EPSTEIN: Well, I honestly couldn't tell you at the moment.
I wouldn't mind telling you a bit - after all, I have to tell my accountants and the income tax collector. But at the moment I couldn't. You see, I managed them at quite a loss in the first year.
I remember putting them on four successive Mondays at Widnes, and the most I grossed was £18. And it was a long time before I was making enough to pay them what they ought to have and show a profit myself. Its only in the last accounting period, not the current one, that I show a real profit.
If you want an idea of the scale of the thing, at the moment the Beatles can on occasion make as much as £8000 a week. Of course, they can't work every week - not because I couldn't get contracts for them, but because I mustn't overwork them. My percentage at the moment is 25.
HARRIS: Do you think that might be a bit excessive?
EPSTEIN: No, I don't think it is. If you see it as it really is. When I contract people, I do it on the basis of guaranteeing them a certain return over a certain period. It is the guarantee that attracts them. Having got them on my books I am responsible for giving them that return. I'm backing my judgement of their potentialities, coupled with my capacity - such as it is - of promoting and publicising them.
I may be wrong, after all - they may not catch on, they may flop, in which case I have to pay them the rate just as if they had been a great success, until the period contracted for has expired.
Or, as with the Beatles, they may start off and continue at a loss - while I have to pay them as though they were a success from the start - and then start raking it in much later on.
You see, the stakes are high.

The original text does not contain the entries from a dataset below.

(** * Calcular_Salario: the payroll calculation engine

    A shallow embedding of [Calcular_Salario.py] (the calculation core: value
    formatting and parsing, the progressive INSS withholding, the
    insalubridade split, the proportional discounts, the result text and the
    day-count check; and the callbacks of the form that call them) and the
    properties established for it.

    Python's [float] is IEEE-754 binary64 with round-to-nearest-even: it is
    modelled by Rocq's primitive [float], whose operations are specified by
    [SpecFloat] through the [FloatAxioms] of the standard library. Python's
    [int] is [Z], [str] is [string], and an exception is a [Raise] in the
    error monad [py]. *)

From Stdlib Require Import ZArith List String Ascii Bool Lia Floats Reals Lra.
From Stdlib Require Import DecimalString DecimalPos DecimalFacts.
Import ListNotations.

Set Warnings "-inexact-float".

Local Open Scope string_scope.
Local Open Scope Z_scope.

(** ** Exceptions and the error monad *)

Inductive exn : Type :=
| ValueError
| OverflowError
| ZeroDivisionError
| IndexError
| IllegalMonthError.

Inductive py (A : Type) : Type :=
| Ok (a : A)
| Raise (e : exn).
Arguments Ok {A} a.
Arguments Raise {A} e.

Definition py_bind {A B : Type} (c : py A) (k : A -> py B) : py B :=
  match c with
  | Ok a => k a
  | Raise e => Raise e
  end.

Notation "x <- c ;; k" := (py_bind c (fun x => k))
  (at level 61, c at next level, right associativity).
Notation "' pat <- c ;; k" := (py_bind c (fun x => let 'pat := x in k))
  (at level 61, pat pattern, c at next level, right associativity).

(** ** The Python runtime the program calls *)

Module Py.

(** *** [str] methods *)

Definition nl : string := String (ascii_of_nat 10) EmptyString.

(** [s.replace(old, new)] for a pattern [old] of one character, which is
    every pattern the program uses. *)
Fixpoint replace (old : ascii) (new : string) (s : string) : string :=
  match s with
  | EmptyString => EmptyString
  | String c r =>
      if Ascii.eqb c old then new ++ replace old new r
      else String c (replace old new r)
  end.

Definition is_space (c : ascii) : bool :=
  let n := Z.of_nat (nat_of_ascii c) in
  ((9 <=? n) && (n <=? 13)) || ((28 <=? n) && (n <=? 32)).

Fixpoint lstrip (s : string) : string :=
  match s with
  | String c r => if is_space c then lstrip r else s
  | EmptyString => EmptyString
  end.

Fixpoint rstrip (s : string) : string :=
  match s with
  | EmptyString => EmptyString
  | String c r =>
      match rstrip r with
      | EmptyString => if is_space c then EmptyString else String c EmptyString
      | r' => String c r'
      end
  end.

Definition strip (s : string) : string := rstrip (lstrip s).

(** [sep.join(l)] *)
Definition join (sep : string) (l : list string) : string := String.concat sep l.

(** [str(n)] of an [int], its decimal digits *)
Definition str_int (z : Z) : string := NilZero.string_of_int (Z.to_int z).

(** [f'{n}'] for an [int] [n]: its digits, and [ValueError] when the text
    is longer than 640 and the digits are more than
    [sys.get_int_max_str_digits()] (the parameter [max_str_digits]; [0]
    stands for no limit). *)
Definition format_int (max_str_digits : Z) (n : Z) : py string :=
  let s := str_int n in
  let len := Z.of_nat (String.length s) in
  let digits := if n <? 0 then len - 1 else len in
  if (640 <? len) && (0 <? max_str_digits) && (max_str_digits <? digits)
  then Raise ValueError
  else Ok s.

Definition zeros (n : Z) : string := string_of_list_ascii (repeat "0"%char (Z.to_nat n)).

(** [l[i]] *)
Definition getitem {A : Type} (l : list A) (i : nat) : py A :=
  match nth_error l i with
  | Some a => Ok a
  | None => Raise IndexError
  end.

(** [enumerate(l)] *)
Definition enumerate {A : Type} (l : list A) : list (nat * A) :=
  combine (seq 0 (List.length l)) l.

(** *** [float] operators

    [+], [-] and [*] of two floats are the IEEE operations and never raise;
    [/] raises [ZeroDivisionError] on a zero divisor; a comparison with a NaN
    operand is false. *)

Definition gtb (x y : float) : bool := PrimFloat.ltb y x.

Definition truediv (x y : float) : py float :=
  if PrimFloat.eqb y 0%float then Raise ZeroDivisionError else Ok (PrimFloat.div x y).

(** The conversion of an [int] operand of a mixed operation: the nearest
    float, [OverflowError] when that is out of range. *)
Definition float_of_int (z : Z) : py float :=
  match binary_normalize prec emax z 0 false with
  | S754_infinity _ => Raise OverflowError
  | f => Ok (SF2Prim f)
  end.

(** [x * n] for a float [x] and an int [n] *)
Definition mul_float_int (x : float) (n : Z) : py float :=
  f <- float_of_int n ;; Ok (PrimFloat.mul x f).

(** *** Correctly rounded conversions between floats and decimals *)

(** The integer nearest to [num / den], ties to even ([0 < den]). *)
Definition rne_div (num den : Z) : Z :=
  let q := num / den in
  let r := num mod den in
  match 2 * r ?= den with
  | Lt => q
  | Gt => q + 1
  | Eq => if Z.even q then q else q + 1
  end.

(** [m * 2^e * 10^t] as the fraction [scaled_num m e t / scaled_den e t]. *)
Definition scaled_num (m : positive) (e t : Z) : Z :=
  Z.pos m * 2 ^ Z.max e 0 * 10 ^ Z.max t 0.
Definition scaled_den (e t : Z) : Z :=
  2 ^ Z.max (- e) 0 * 10 ^ Z.max (- t) 0.

(** The float nearest to [n * 10^e10] (sign [neg], [0 <= n]): the IEEE
    quotient of two integers. *)
Definition sf_of_decimal (neg : bool) (n : Z) (e10 : Z) : spec_float :=
  match n with
  | Z.pos p =>
      SFdiv prec emax
        (S754_finite neg (Z.to_pos (Z.pos p * 10 ^ Z.max e10 0)) 0)
        (S754_finite false (Z.to_pos (10 ^ Z.max (- e10) 0)) 0)
  | _ => S754_zero neg
  end.

(** *** [format(x, '.2f')] and [format(x, ',.2f')] *)

Definition sign_str (s : bool) : string := if s then "-" else "".

(** The digits [s] with [sep] between groups of three, counted from the right. *)
Fixpoint group3 (sep : string) (s : string) : string :=
  match s with
  | EmptyString => EmptyString
  | String c r =>
      String c
        ((if (Nat.eqb (Nat.modulo (String.length r) 3) 0) && negb (Nat.eqb (String.length r) 0)
          then sep else "") ++ group3 sep r)
  end.

Definition two_digits (n : Z) : string :=
  str_int (n / 10) ++ str_int (n mod 10).

(** The hundredths [cents], a natural number, in fixed notation. *)
Definition fixed2 (thousands : string) (cents : Z) : string :=
  group3 thousands (str_int (cents / 100)) ++ "." ++ two_digits (cents mod 100).

(** The magnitude of a finite float rounded to hundredths. *)
Definition cents_of (m : positive) (e : Z) : Z :=
  rne_div (scaled_num m e 2) (scaled_den e 2).

Definition format_2f (grouping : bool) (x : float) : string :=
  let thousands := if grouping then "," else "" in
  match Prim2SF x with
  | S754_nan => "nan"
  | S754_infinity s => sign_str s ++ "inf"
  | S754_zero s => sign_str s ++ fixed2 thousands 0
  | S754_finite s m e => sign_str s ++ fixed2 thousands (cents_of m e)
  end.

There is a great deal of money to be made out of managing artists who become 'Top of the Pops' - not only out of the sale of records, but also out of the radio, television and film shows which go with it. But you have to stake a lot to get it. 
I recently signed a contract with a group of artists which means that they do pretty well from the word Go, but I make money only if they if they get to the very top.

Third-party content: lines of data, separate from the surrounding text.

(** * The UniFi Protect controller client (protect-api.ts)

    A shallow embedding of the [ProtectApi] class: the transport governor
    ([fetch]), device-type detection ([acquireToken]), the session
    ([loginProtect], [clearLoginCredentials]), bootstrap synchronisation
    ([bootstrapProtect], [refreshDevices], [checkAdminUserStatus]), the
    realtime event listener ([launchEventListener],
    [heartbeatEventListener]) and the device actions ([enableRtsp],
    [updateCamera]).

    The class is stateful and talks to the network, the clock and a
    WebSocket.  The object's fields are a record that is threaded through a
    state-and-exception monad; the outside world (clock readings, network
    answers, whether a socket can be constructed) is an oracle indexed by
    the number of the call, so that every operation is a total, executable
    function.  Socket events and timers come from outside, between the
    operations, and are functions on the same record.

    The definitions come first: the data, the methods, the event handlers,
    the notions the statements need, and the concrete controllers and
    sessions of the examples.  The proofs follow, component by
    component. *)

From stdpp Require Import base gmap strings list.
From Stdlib Require Import ZArith Ascii Lia.

Local Open Scope string_scope.
Local Open Scope list_scope.
Local Open Scope Z_scope.

(** ** Data model *)

(** Modelled from the spec: protect-types.ts is not among the sources; a
    channel carries an id and the RTSP flag. *)
Record ProtectCameraChannelConfigInterface := Channel {
  channel_id : Z;
  isRtspEnabled : bool
}.

(** Modelled from the spec: protect-types.ts is not among the sources; a
    device has the fields the client reads ([id], [mac], [modelKey], [name],
    [host], [type], [isManaged], [channels]).  [channels] may be missing. *)
Record ProtectCameraConfig := Camera {
  id : string;
  mac : string;
  modelKey : string;
  name : string;
  host : string;
  type : string;
  isManaged : bool;
  channels : option (list ProtectCameraChannelConfigInterface)
}.

(** Modelled from the spec: protect-types.ts is not among the sources; a
    user record has an id and a list of permission strings, which may be
    missing. *)
Record ProtectNvrUserConfig := User {
  user_id : string;
  allPermissions : option (list string)
}.

(** Modelled from the spec: protect-types.ts is not among the sources; the
    controller's own description. *)
Record ProtectNvrConfig := Nvr {
  nvr_name : string;
  nvr_type : string;
  nvr_host : string;
  nvr_mac : string
}.

(** Modelled from the spec: protect-types.ts is not among the sources; the
    bootstrap body.  A field that is absent (or null) in the JSON is
    [None]. *)
Record ProtectNvrBootstrap := Bootstrap {
  authUserId : string;
  cameras : option (list ProtectCameraConfig);
  users : option (list ProtectNvrUserConfig);
  nvr : option ProtectNvrConfig
}.

(** Modelled from the spec: protect-types.ts is not among the sources; an
    arbitrary partial update, kept as its JSON text. *)
Definition ProtectCameraConfigPayload := string.

(** What [response.json()] can decode to. *)
Inductive Json :=
| JNull
| JBootstrap (b : ProtectNvrBootstrap)
| JCamera (c : ProtectCameraConfig).

(** node-fetch [Headers]; the client always spells a header name the same
    way, so names are compared as they are written. *)
Abbreviation Headers := (gmap string string).

(** node-fetch [Response].  [body] is [None] when [json()] rejects. *)
Record Response := mkResponse {
  status : Z;
  statusText : string;
  response_headers : Headers;
  body : option Json
}.

Definition ok (r : Response) : bool := (200 <=? status r) && (status r <? 300).

Inductive Method := GET | POST | PATCH.

Inductive RequestBody :=
| NoBody
| LoginBody (user pass : string)
| ChannelsBody (chs : list ProtectCameraChannelConfigInterface)
| PayloadBody (p : ProtectCameraConfigPayload).

(** [https.Agent]: only the keepalive option differs between the two agents
    the client builds. *)
Record Agent := mkAgent { keepAlive : bool }.

(** One call of node-fetch: [url], and [options] with the agent and the
    headers that [fetch] has put in. *)
Record Request := mkRequest {
  request_url : string;
  request_method : Method;
  request_body : RequestBody;
  request_headers : Headers;
  request_agent : Agent
}.

(** What node-fetch does with a request: it rejects with an error that has
    a [code], or it resolves to a response. *)
Inductive NetResult :=
| NetError (code : string)
| NetResponse (r : Response).

(** The messages handed to [log] and [debug], by the place they come from.
    Their wording ([getNvrName], [getDeviceName]) is not modelled. *)
Inductive Message :=
| MsgThrottling (count : Z)
| MsgResuming
| MsgInvalidCredentials
| MsgInsufficientPrivileges
| MsgHttpError (st : Z) (text : string)
| MsgConnectionRefused
| MsgConnectionReset
| MsgHostNotFound
| MsgTransportError (code : string)
| MsgNoNvrConfiguration
| MsgUnparsable
| MsgNoCameras
| MsgConnected (nvr_host nvr_mac : string)
| MsgInspectBootstrap
| MsgSystemListener (url : string)
| MsgEventsConnected
| MsgEventsConnectError
| MsgSocketError (text : string)
| MsgDiscovered (c : ProtectCameraConfig)
| MsgInspectDevice (c : ProtectCameraConfig)
| MsgRemoval (c : ProtectCameraConfig)
| MsgAdminRequired
| MsgRoleChange (enabled : bool)
| MsgRtspForbidden (c : ProtectCameraConfig)
| MsgRtspFailed (c : ProtectCameraConfig) (st : Z)
| MsgPayload (c : ProtectCameraConfig) (p : ProtectCameraConfigPayload)
| MsgConfigureFailed (c : ProtectCameraConfig) (st : Z).

Inductive Output :=
| Log (m : Message)
| Debug (m : Message).

(** settings.ts is not among the sources: its four constants are taken as
    parameters. *)
Record Settings := mkSettings {
  PROTECT_API_ERROR_LIMIT : Z;
  PROTECT_API_RETRY_INTERVAL : Z;
  PROTECT_EVENTS_HEARTBEAT_INTERVAL : Z;
  PROTECT_LOGIN_REFRESH_INTERVAL : Z
}.

(** The outside world.  [clock n] is what the [n]-th call of [Date.now()]
    returns, [network n rq] what node-fetch answers to the [n]-th request,
    [socket n url] whether the [n]-th [new WebSocket(url, ...)] returns
    (otherwise it throws). *)
Record World := mkWorld {
  clock : nat -> Z;
  network : nat -> Request -> NetResult;
  socket : nat -> string -> bool
}.

(** An object that a callback can have as its [this]: the client itself or
    one of the sockets it has constructed. *)
Inductive Obj :=
| ObjApi
| ObjSocket (ws : nat).

(** A [WebSocket] instance.  Besides being terminated or not, it holds the
    properties that code run with [this] bound to the socket creates on it
    ([None] is a property that was never assigned, [Some None] is null). *)
Record WebSocket := mkWebSocket {
  terminated : bool;
  ws_eventHeartbeatTimer : option nat;
  ws_eventListener : option (option nat);
  ws_eventListenerConfigured : option bool
}.

(** A timer made by [setTimeout]: when it is due, whether it is still
    pending, and the [self] its callback has captured. *)
Record Timer := mkTimer {
  due : Z;
  pending : bool;
  timer_self : Obj
}.

(** The fields of [ProtectApi], followed by the run-time bookkeeping:
    how often the clock was read, the requests that reached node-fetch,
    everything logged, and the sockets and timers created so far. *)
Record ProtectApi := mkProtectApi {
  apiErrorCount : Z;
  apiLastSuccess : Z;
  bootstrap : option ProtectNvrBootstrap;
  Cameras : option (list ProtectCameraConfig);
  eventHeartbeatTimer : option nat;
  eventListener : option nat;
  eventListenerConfigured : bool;
  headers : Headers;
  httpsAgent : Agent;
  isAdminUser : bool;
  isUnifiOs : bool;
  loggedIn : bool;
  loginAge : Z;
  nvrAddress : string;
  username : string;
  password : string;
  ticks : nat;
  requests : list Request;
  output : list Output;
  sockets : list WebSocket;
  timers : list Timer
}.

At the moment, though you might be showing a considerable profit on one group which has really got going, and made its name, after a period which wasn't anything like so good, you might be bringing on other groups starting from nothing.
I have a large office. I have more than 30 people working in it. Their salaries come out of how much I earn, not out of what the Beatles earn. And I want to introduce a lot of talented young people to the public you haven't heard of yet.
What I've done, and what I'm doing, is to spot people who would record discs that I think from my experience of selling records would sell in a big way. But you need something more than is required to make - or sell - one recording. You need somebody who you can rely on to go on and make several good records.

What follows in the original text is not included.